ORLANDO, Fla., Dec. 19, 2013 /PRNewswire/ -- Darden Restaurants, Inc. (NYSE: DRI) announced today that its Board of Directors has approved a comprehensive plan to enhance shareholder value, address changing industry dynamics in the casual dining sector and leverage the benefits of the Company's position as the premier casual dining restaurant company. The elements of this comprehensive plan include the following:
- Separate the company's Red Lobster business: Although no final decision has been made on the form of the separation, the Company expects to execute a tax-free spin-off of Red Lobster to its shareholders, but may also consider a sale of the Red Lobster business.
- Reduce unit growth, lower capital expenditures and forgo acquisitions: The reduction in new unit expansion will come primarily from suspending new unit growth at Olive Garden and more limited new unit growth at LongHorn Steakhouse, with new unit growth at the Specialty Restaurant Group continuing at a pace modestly below this year's level. The reduced unit growth will lower capital spending by at least $100 million annually. In addition, given the strength of the Company's brand portfolio post separation, the Company has determined to forgo acquisitions of additional brands for the foreseeable future.

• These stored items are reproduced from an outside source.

(* ===== verification/IntrusiveList.v ===== *)
(** * Intrusive lists and reference counts

    Models [ListHead] of [oneflow/core/intrusive/list_hook.h], [intrusive/list.h],
    [intrusive/mutexed_list.h], [intrusive/ref.h] and [intrusive/shared_ptr.h].

    The world is the memory that the lists of one hook field share: the hooks of objects
    and containers, the sizes of the containers and the reference counts of the objects.  An
    object is named by the address of its hook, so the conversions between the two are the
    identity.  A [shared_ptr] is an option; functions that move one return what is left. *)
From S2P Require Import Prelude ListHook.

Record world := mkWorld { hooks : gmap Z (ListHook Z); size_ : gmap Z Z; ref_cnt_ : gmap Z Z }.

Definition with_hooks (w : world) (h : gmap Z (ListHook Z)) : world := mkWorld h (size_ w) (ref_cnt_ w).
Definition with_size (w : world) (c n : Z) : world := mkWorld (hooks w) (<[c := n]> (size_ w)) (ref_cnt_ w).
Definition with_ref (w : world) (x n : Z) : world := mkWorld (hooks w) (size_ w) (<[x := n]> (ref_cnt_ w)).

(** ** [Ref] *)

Definition ref_cnt (w : world) (x : Z) : outcome Z := match ref_cnt_ w !! x with Some n => Ret n | None => Crash end.
Definition IncreaseRef (w : world) (x : Z) : outcome world := let* n := ref_cnt w x in Ret (with_ref w x (i32 (n + 1))).
(** Without a deleter, an object that loses its last reference is deleted. *)
Definition DecreaseRef (w : world) (p : option Z) : outcome world :=
  let* x := deref p in
  let* n := ref_cnt w x in
  if 0 <? i32 (n - 1) then Ret (with_ref w x (i32 (n - 1)))
  else Ret (mkWorld (delete x (hooks w)) (size_ w) (delete x (ref_cnt_ w))).
Definition NewAndInitRef (w : world) (x : Z) : outcome world := IncreaseRef (with_ref (with_hooks w (hook_Clear (hooks w) x)) x 0) x.

(** ** [shared_ptr] *)

Definition shared_Clear (w : world) (ptr_ : option Z) : outcome world := match ptr_ with None => Ret w | Some _ => DecreaseRef w ptr_ end.
Definition shared_Reset (w : world) (ptr_ ptr : option Z) : outcome (world * option Z) :=
  let* w := shared_Clear w ptr_ in
  match ptr with
  | None => Ret (w, None)
  | Some x => let* w := IncreaseRef w x in Ret (w, Some x)
  end.
(** The target and the source after a move. *)
Definition shared_move_assign (ptr_ rhs : option Z) : option Z * option Z := (rhs, None).
Definition shared_copy_assign (w : world) (ptr_ rhs : option Z) : outcome (world * option Z) := shared_Reset w ptr_ rhs.

(** ** [ListHead] *)

Definition head_size (w : world) (c : Z) : outcome Z := match size_ w !! c with Some n => Ret n | None => Crash end.
Definition head_Next (w : world) (x : Z) : outcome Z := let* k := hook (hooks w) x in deref (next_ k).
Definition head_Prev (w : world) (x : Z) : outcome Z := let* k := hook (hooks w) x in deref (prev_ k).

Definition head_empty (w : world) (c : Z) : outcome bool :=
  let* begin := head_Next w c in
  let* n := head_size w c in
  let* _ := CHECK (Bool.eqb (begin =? c) (n =? 0)) in
  Ret (n =? 0).

Definition add_size (w : world) (c d : Z) : outcome world := let* n := head_size w c in Ret (with_size w c (u64 (n + d))).

Definition head_InsertAfter (w : world) (c prev_elem new_elem : Z) : outcome world :=
  let* next := head_Next w prev_elem in
  let* e := hook_empty (hooks w) new_elem in
  let* _ := CHECK e in
  let* h := AppendTo (hooks w) new_elem prev_elem in
  let* h := AppendTo h next new_elem in
  add_size (with_hooks w h) c 1.

Definition head_Erase (w : world) (c elem : Z) : outcome world :=
  let* n := head_size w c in
  let* _ := CHECK (0 <? n) in
  let* _ := CHECK (negb (elem =? c)) in
  let* e := hook_empty (hooks w) elem in
  let* _ := CHECK (negb e) in
  let* h := hook_Erase (hooks w) elem in
  add_size (with_hooks w h) c (-1).

(** Take [elem] out of its ring and put it between [prev] and [next]; its own hook is only
    overwritten. *)
Definition relocate (h : gmap Z (ListHook Z)) (elem prev next : Z) : outcome (gmap Z (ListHook Z)) :=
  let* k := hook h elem in
  let* elem_next := deref (next_ k) in
  let* elem_prev := deref (prev_ k) in
  let* h := AppendTo h elem_next elem_prev in
  let* h := AppendTo h elem prev in
  AppendTo h next elem.

Definition head_MoveToDstBack (w : world) (c elem dst : Z) : outcome world :=
  let* e := hook_empty (hooks w) c in
  let* _ := CHECK (negb e) in
  let* dst_rbegin := head_Prev w dst in
  let* h := relocate (hooks w) elem dst_rbegin dst in
  let* w := add_size (with_hooks w h) c (-1) in
  add_size w dst 1.

Definition head_MoveToDstFront (w : world) (c elem dst : Z) : outcome world :=
  let* e := hook_empty (hooks w) c in
  let* _ := CHECK (negb e) in
  let* dst_begin := head_Next w dst in
  let* h := relocate (hooks w) elem dst dst_begin in
  let* w := add_size (with_hooks w h) c (-1) in
  add_size w dst 1.

Definition head_Clear (w : world) (c : Z) : world := with_size (with_hooks w (hook_Clear (hooks w) c)) c 0.

Definition head_MoveAllToDstBack (w : world) (c dst : Z) : outcome world :=
  let* e := hook_empty (hooks w) c in
  if e then Ret w else
  let* dst_last := head_Prev w dst in
  let* this_first := head_Next w c in
  let* this_last := head_Prev w c in
  let* h := AppendTo (hooks w) this_first dst_last in
  let* h := AppendTo h dst this_last in
  let* n := head_size w c in
  let* w := add_size (with_hooks w h) dst n in
  Ret (head_Clear w c).

Definition head_PushBack (w : world) (c elem : Z) : outcome world := let* last := head_Prev w c in head_InsertAfter w c last elem.
Definition head_PushFront (w : world) (c elem : Z) : outcome world := head_InsertAfter w c c elem.

Definition head_PopBack (w : world) (c : Z) : outcome (world * Z) :=
  let* e := head_empty w c in
  let* _ := CHECK (negb e) in
  let* last := head_Prev w c in
  let* w := head_Erase w c last in
  Ret (w, last).
Definition head_PopFront (w : world) (c : Z) : outcome (world * Z) :=
  let* e := head_empty w c in
  let* _ := CHECK (negb e) in
  let* first := head_Next w c in
  let* w := head_Erase w c first in
  Ret (w, first).

(** The count of [CheckSize]; the loop ends at the container. *)
Fixpoint count_hooks (fuel : nat) (w : world) (c iter hook_size : Z) : outcome Z :=
  if iter =? c then Ret hook_size else
  match fuel with
  | O => Crash
  | S fuel => let* next := head_Next w iter in count_hooks fuel w c next (u64 (hook_size + 1))
  end.
Definition head_CheckSize (fuel : nat) (w : world) (c : Z) : outcome unit :=
  let* first := head_Next w c in
  let* hook_size := count_hooks fuel w c first 0 in
  let* n := head_size w c in
  CHECK (n =? hook_size).

(** ** [List]: a list holds a reference to each of its elements *)

Definition list_Begin (w : world) (c : Z) : outcome (option Z) :=
  let* e := head_empty w c in
  if e then Ret None else let* x := head_Next w c in Ret (Some x).
Definition list_Last (w : world) (c : Z) : outcome (option Z) :=
  let* e := head_empty w c in
  if e then Ret None else let* x := head_Prev w c in Ret (Some x).
Definition list_Next (w : world) (c : Z) (ptr : option Z) : outcome (option Z) :=
  match ptr with
  | None => Ret None
  | Some x => let* next := head_Next w x in Ret (if next =? c then None else Some next)
  end.
Definition list_Prev (w : world) (c : Z) (ptr : option Z) : outcome (option Z) :=
  match ptr with
  | None => Ret None
  | Some x => let* prev := head_Prev w x in Ret (if prev =? c then None else Some prev)
  end.

Definition list_PushBack (w : world) (c x : Z) : outcome world := let* w := head_PushBack w c x in IncreaseRef w x.
Definition list_PushFront (w : world) (c x : Z) : outcome world := let* w := head_PushFront w c x in IncreaseRef w x.
Definition list_EmplaceBack (w : world) (c : Z) (ptr : option Z) : outcome world := let* x := deref ptr in head_PushBack w c x.
Definition list_EmplaceFront (w : world) (c : Z) (ptr : option Z) : outcome world := let* x := deref ptr in head_PushFront w c x.
Definition list_Erase (w : world) (c x : Z) : outcome (world * option Z) := let* w := head_Erase w c x in Ret (w, Some x).
Definition list_PopBack (w : world) (c : Z) : outcome (world * option Z) :=
  let* e := head_empty w c in
  if e then Ret (w, None) else let* (w, x) := head_PopBack w c in Ret (w, Some x).
Definition list_PopFront (w : world) (c : Z) : outcome (world * option Z) :=
  let* e := head_empty w c in
  if e then Ret (w, None) else let* (w, x) := head_PopFront w c in Ret (w, Some x).

Definition MoveFrontToDstBack (w : world) (c dst : Z) : outcome (world * Z) :=
  let* begin := head_Next w c in let* w := head_MoveToDstBack w c begin dst in Ret (w, begin).
Definition MoveBackToDstBack (w : world) (c dst : Z) : outcome (world * Z) :=
  let* begin := head_Prev w c in let* w := head_MoveToDstBack w c begin dst in Ret (w, begin).

Fixpoint list_Clear (fuel : nat) (w : world) (c : Z) : outcome world :=
  let* e := head_empty w c in
  if e then Ret w else
  match fuel with
  | O => Crash
  | S fuel =>
      let* (w, x) := head_PopFront w c in
      let* w := DecreaseRef w (Some x) in
      list_Clear fuel w c
  end.

(** ** [MutexedList]: the same under a lock *)

Definition mutexed_MoveFrom (w : world) (c src : Z) : outcome (world * bool) :=
  let* old_list_empty := head_empty w c in
  let* w := head_MoveAllToDstBack w src c in
  Ret (w, old_list_empty).
Definition mutexed_PushBack (w : world) (c x : Z) : outcome world := let* w := IncreaseRef w x in list_EmplaceBack w c (Some x).
Definition mutexed_PushFront (w : world) (c x : Z) : outcome world := let* w := IncreaseRef w x in list_EmplaceFront w c (Some x).

(** ** Examples *)

Module ListDemo.
(** Two containers 100 and 200 and the objects 1, 2, 3, each held once. *)
Definition w0 : world :=
  mkWorld (foldr (λ x h, hook_Clear h x) ∅ [100; 200; 1; 2; 3]) (<[100 := 0]> (<[200 := 0]> ∅)) (<[1 := 1]> (<[2 := 1]> (<[3 := 1]> ∅))).
End ListDemo.

Example list_demo :
  (let* w := list_PushBack ListDemo.w0 100 1 in
   let* w := list_PushBack w 100 2 in
   let* w := list_PushFront w 100 3 in
   let* w := head_MoveToDstBack w 100 1 200 in
   let* _ := head_CheckSize 5 w 100 in
   let* (w, a) := list_PopFront w 100 in
   let* (w, b) := list_PopFront w 200 in
   let* (w, c) := list_PopFront w 200 in
   let* n := head_size w 100 in
   Ret (a, b, c, n)) = Ret (Some 3, Some 1, None, 1) ∧
  (let* w := list_PushBack ListDemo.w0 100 1 in list_PushBack w 200 1) = Crash.
Proof. vm_compute. done. Qed.

(** A copy assignment of a pointer to itself drops the only reference first: the object is
    deleted and then used. *)
Example self_assignment_deletes : shared_copy_assign ListDemo.w0 (Some 1) (Some 1) = Crash.
Proof. reflexivity. Qed.

(** A move assignment over a pointer that holds an object forgets that object: its count
    stays at one and nobody holds it. *)
Example move_assignment_leaks :
  shared_move_assign (Some 1) (Some 2) = (Some 2, None) ∧ ref_cnt ListDemo.w0 1 = Ret 1.
Proof. done. Qed.

(** Moving the last element of a list to the back of the same list takes it out of the ring:
    walking forwards meets one element, although the size is two. *)
Example move_to_own_back_breaks_list :
  (let* w := list_PushBack ListDemo.w0 100 1 in
   let* w := list_PushBack w 100 2 in
   let* w := head_MoveToDstBack w 100 2 100 in
   let* n := head_size w 100 in
   Ret (n, head_CheckSize 9 w 100)) = Ret (2, Crash).
Proof. vm_compute. done. Qed.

- Increase cost savings: Through aggressive operating support cost management, the Company now expects the cost reduction efforts announced in September to result in savings of at least $60 million annually beginning in its fiscal year 2015, which starts May 26, 2014. This represents a $10 million increase over the $50 million previously projected. The Company will continue to focus on enhanced cost efficiencies as it moves through the separation process.
- Increase return of capital to shareholders: The increased cash flow from reductions in capital spending and operating support expenses will be redirected to support dividends, share repurchase and strengthening of the Company's credit profile. Consistent with its long-standing commitment to return capital to shareholders, Darden has returned over $1.3 billion to shareholders through share repurchases and dividends over the past three years. The Company expects to announce additional details on its share repurchase program as the separation plans are finalized. It is the Company's intention that, on a combined basis, Darden and Red Lobster will maintain Darden's current quarterly dividend of $0.55 per share following the separation.

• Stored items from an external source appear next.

(* ===== verification/IntrusiveListSpec.v ===== *)
(** * Intrusive lists implement sequences

    The abstract state has the elements of every list and, for every object, the number of
    references that are held outside the lists.  Every operation on the hooks, the sizes
    and the counts has the effect of the operation on sequences; an object is deleted
    exactly when no list and no pointer has it. *)
From S2P Require Import Prelude ListHook IntrusiveList.

(** ** Several rings *)

Definition apart (L : gmap Z (list Z)) : Prop :=
  ∀ c d l k, L !! c = Some l → L !! d = Some k → c ≠ d → ∀ x, x ∈ c :: l → x ∉ d :: k.

Record rings (h : gmap Z (ListHook Z)) (L : gmap Z (list Z)) : Prop := mkRings {
  rg_ring : ∀ c l, L !! c = Some l → ring h c l;
  rg_apart : apart L
}.

Definition listed (L : gmap Z (list Z)) (x : Z) : Prop := ∃ c l, L !! c = Some l ∧ x ∈ l.

#[global] Instance listed_dec (L : gmap Z (list Z)) (x : Z) : Decision (listed L x).
Proof.
  destruct (decide (Exists (λ p : Z * list Z, x ∈ p.2) (map_to_list L))) as [H|H]; [left|right].
  - apply Exists_exists in H as ([c l] & Hp%elem_of_map_to_list & Hx). by exists c, l.
  - intros (c & l & E & Hx). apply H, Exists_exists. exists (c, l). by rewrite elem_of_map_to_list.
Defined.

- Refine compensation and incentive programs: To ensure strong alignment behind the Company's strategic direction, the Company's Board of Directors intends to refine compensation and incentive programs for senior management to more directly emphasize same-restaurant sales growth and free cash flow.

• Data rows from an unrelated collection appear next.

(** A daemon whose pid file is unlinked during [run()], before the
    termination signal. *)
Definition unlinked : world :=
  host ∅ ∅ [Iteration [] [Unlink "daemon_command.pid"; SigTerm Returns] Returns].

(** A daemon whose [run()] calls [sys.exit()] on its third call. *)
Definition leaving : world :=
  host ∅ ∅ [pass; pass; Iteration [] [] (Raises (Py.SystemExit 0)); pass].

(** A daemon that receives two termination signals during one call of
    [run()]. *)
Definition signalled_twice : world :=
  host ∅ ∅ [Iteration [] [SigTerm Returns; SigTerm Returns] Returns].

(** What [status] may do: print, flush, probe with signal 0. *)
Definition status_event (e : event) : bool :=
  match e with
  | Print _ | Flush => true
  | Signalled _ sig => (sig =? 0)%Z
  | _ => false
  end.

(** Events of the environment that leave the file [p] in place and do
    not touch the waiting process. *)
Definition keeps (p : string) (ev : env_event) : bool :=
  match ev with
  | Unlink q => negb (String.eqb q p)
  | ProcGone _ => true
  | _ => false
  end.

(** What [stop] prints around one [time.sleep(0.5)]. *)
Definition dot : list event := [Print "."; Flush; Slept].

Fixpoint dots (n : nat) : list event :=
  match n with
  | O => []
  | S n' => dot ++ dots n'
  end.

(** A control process that waits in [stop] for the daemon 4711. *)
Definition waiting (tk : list (list env_event)) : world :=
  World true {["daemon_command.pid" := "4711"]} ∅ {[4711]} ∅ [] [] tk shell.

(** The configuration of a daemon that is to run as the user www. *)
Definition as_www : Initd :=
  MkInitd "daemon_command.pid" "." 18 "/dev/null" "/dev/null" "www".

Definition root_shell : process :=
  Process 100 0 0 "/srv/app" 18 None TermDefault AlrmDefault None false.

(** A host with one entry in its password database, seen from the
    process [pr]. *)
Definition with_users (pr : process) : world :=
  World true ∅ ∅ ∅ {["www" := (33, 33)]} [Some 101; Some 102] [] [] pr.

(** A host whose kernel answers the calls of [os.fork()] with [fk]. *)
Definition forking (px : bool) (fk : list (option Z)) (sc : list iteration) : world :=
  World px ∅ ∅ ∅ ∅ fk sc [] shell.

(** The daemon of [handled] with its pid file in place. *)
Definition serving : world :=
  set_fs <["daemon_command.pid" := "102"]> handled.

(** A host on which the pid file cannot be written. *)
Definition sealed : world :=
  World true ∅ {["daemon_command.pid"]} ∅ ∅ [Some 101; Some 102] [] [] shell.








(** ** Verbs on a pid file that is absent, stale, live or malformed *)

Section Verbs.

Variable self : Initd.
Variable exit : option callback.

Lemma path_exists_some (w : world) (s : string) :
  fs w !! pid_file self = Some s ->
  path_exists (pid_file self) w = (Ok true, w, []).
Proof.
  intros H. unfold path_exists, gets. rewrite bool_decide_eq_true_2; [reflexivity|].
  rewrite H. eauto.
Qed.


(** C2. When the pid file exists and names a pid that the probe
    [os.kill(pid, 0)] reaches, [start] logs the warning and returns:
    the only actions are the probe and the log record, and the world
    (process identity, working directory, streams, signal handlers,
    file system with the pid file, the loop's script) is the one it
    was called in. *)
Theorem start_already_running (w : world) (s : string) (p : Z) :
  fs w !! pid_file self = Some s ->
  Py.int s = Some p ->
  p ∈ alive w ->
  start self exit w
  = (Ok tt, w, [Signalled p 0; Log WARNING "Daemon already running."]).
Proof.
  intros Hf Hi Ha. unfold start, bind.
  rewrite (path_exists_some w s Hf).
  unfold read_file, py_int, try_except, os_kill. rewrite Hf, Hi. cbn.
  rewrite bool_decide_eq_true_2 by assumption. reflexivity.
Qed.

(** C7. Without a pid file [stop] prints "Stopped." and returns; no
    signal is sent and the world is unchanged. *)
Theorem stop_without_pid_file (w : world) :
  fs w !! pid_file self = None ->
  stop self w = (Ok tt, w, [Print ("Stopped." +:+ nl)]).
Proof.
  intros Hf. unfold stop, bind, try_except, read_file. rewrite Hf. reflexivity.
Qed.


(** C10. When the pid file exists and its contents are not an integer
    literal, [start], [stop] and [status] each end in the [ValueError]
    of [int()]: nothing has been printed, logged or signalled and the
    file is still there. *)
Theorem malformed_pid_file_raises (w : world) (s : string) :
  fs w !! pid_file self = Some s ->
  Py.int s = None ->
  start self exit w = (Raise Py.ValueError, w, [])
  /\ stop self w = (Raise Py.ValueError, w, [])
  /\ status self w = (Raise Py.ValueError, w, []).
Proof.
  intros Hf Hi. repeat split.
  - unfold start, bind. rewrite (path_exists_some w s Hf).
    unfold read_file, py_int. rewrite Hf, Hi. reflexivity.
  - unfold stop, bind, try_except, read_file, py_int. rewrite Hf, Hi. reflexivity.
  - unfold status, bind. rewrite (path_exists_some w s Hf).
    unfold read_file, py_int. rewrite Hf, Hi. reflexivity.
Qed.

(** C5. [restart] ends with the result and in the world of the
    composition "if the pid file exists, [stop]; then [start]", and
    performs the same actions, with the line "Starting." printed
    between the two verbs when the second is reached. *)
Theorem restart_is_stop_then_start (w : world) :
  fst (restart self exit w) = fst (stop_then_start self exit w)
  /\ exists ta tb,
       snd (stop_then_start self exit w) = ta ++ tb
       /\ (snd (restart self exit w) = ta ++ tb
           \/ snd (restart self exit w) = ta ++ Print ("Starting." +:+ nl) :: tb).
Proof.
  unfold restart, stop_then_start.
  generalize (start self exit), (stop self). intros st sp. unfold bind.
  destruct (path_exists (pid_file self) w) as [[[b| | | |] w1] t1]; cbn;
    try (split; [reflexivity | exists t1, []; rewrite app_nil_r; auto]).
  destruct ((if b then sp else ret tt) w1) as [[[[]| | | |] w2] t2]; cbn;
    try (split; [reflexivity | exists (t1 ++ t2), []; rewrite app_nil_r; auto]).
  unfold print, emit. cbn.
  destruct (st w2) as [[r3 w3] t3]. cbn.
  split; [reflexivity|].
  exists (t1 ++ t2), t3. rewrite <- !app_assoc. split; [reflexivity|].
  right. reflexivity.
Qed.

End Verbs.

(** ** The blocks of [start] *)

Lemma start_unfold (self : Initd) (exit : option callback) (w : world) :
  start self exit w
  = (live <- already_running self;;
     if live then log WARNING "Daemon already running."
     else
       change_uid self;;
       become_daemon (workdir self) (stdout self) (stderr self) (umask self);;
       _create_pid_file self;;
       serve self exit) w.
Proof. reflexivity. Qed.
(** * Inventory service: the two storage backends of [index.js]

    [index.js] holds two variants of one HTTP service, one after the
    other.  The first keeps the records in a JSON file ([inventory.json],
    read and rewritten as a whole by every handler), the second in a MySQL
    table.  Both expose the same routes.

    Each route handler is embedded as a function from the request to a
    computation over the persisted state, so that it can be run on a
    concrete request and compared with the contract:

    - strings are sequences of UTF-16 code units, body fields are the
      JavaScript values a form or a JSON body delivers (numbers, arrays
      and objects apart);
    - [Date.now()] and the name multer gives an uploaded file are inputs
      of the handlers;
    - requests are served one after the other, and reading or writing the
      file, the photo directory or the table does not fail;
    - the photo directory holds the files multer wrote, by name; what
      lies at any other path, and what [res.sendFile] answers to the
      headers of a request, are parameters of the handlers that read a
      photo. *)

From Stdlib Require Import ZArith NArith Strings.String Strings.Ascii Strings.Byte.
From stdpp Require Import base decidable option list strings pretty gmap vector.

Local Open Scope Z_scope.

(** ** JavaScript values reaching the handlers *)

(** A JavaScript string is a sequence of UTF-16 code units. *)
Abbreviation jsstring := (list N).

(** A string literal of the source, code unit by code unit. *)
Definition lit (s : string) : jsstring :=
  N_of_ascii <$> list_ascii_of_string s.

(** What a field of [req.body] can hold: the key is absent ([undefined]),
    or the JSON / form parser delivered [null], a boolean or a string.
    Numbers, arrays and objects are left out of the model. *)
Inductive jsval :=
  | undefined
  | null
  | JBool (b : bool)
  | JString (s : jsstring).

Global Instance jsval_eq_dec : EqDecision jsval.
Proof. solve_decision. Defined.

"Darden is the market leader in full-service dining because of the passionate commitment, collective capabilities and hard work of generations of employees. We are also the leader because we regularly and rigorously review our business and strategic direction, and take decisive action when market conditions change," said Clarence Otis, Darden's Chairman and CEO. "Our industry is in a period of significant change, with relatively low levels of consumer demand in each of the past several years for restaurants generally, and for casual dining in particular, as well as additional unexpected softness since June. Even with challenging industry conditions, however, companies that have outstanding assets and excellent teams can continue to create compelling value provided they are strongly aligned behind the right priorities."
"After thorough and extensive consideration, we have decided that the actions announced today best position us to enhance value for our shareholders. These are clearly exciting steps for everyone in our company," continued Otis. "The most significant step, of course, is the decision to separate Red Lobster. While we are highly confident the future is bright for both Red Lobster and Darden excluding Red Lobster, we also recognize that the operating priorities, capital requirements, sales and earnings growth prospects, and volatility profiles of the two parts of the business are increasingly divergent. By establishing two independent companies, a separation will better enable the management teams of each company to focus their exclusive attention on their distinct value creation opportunities."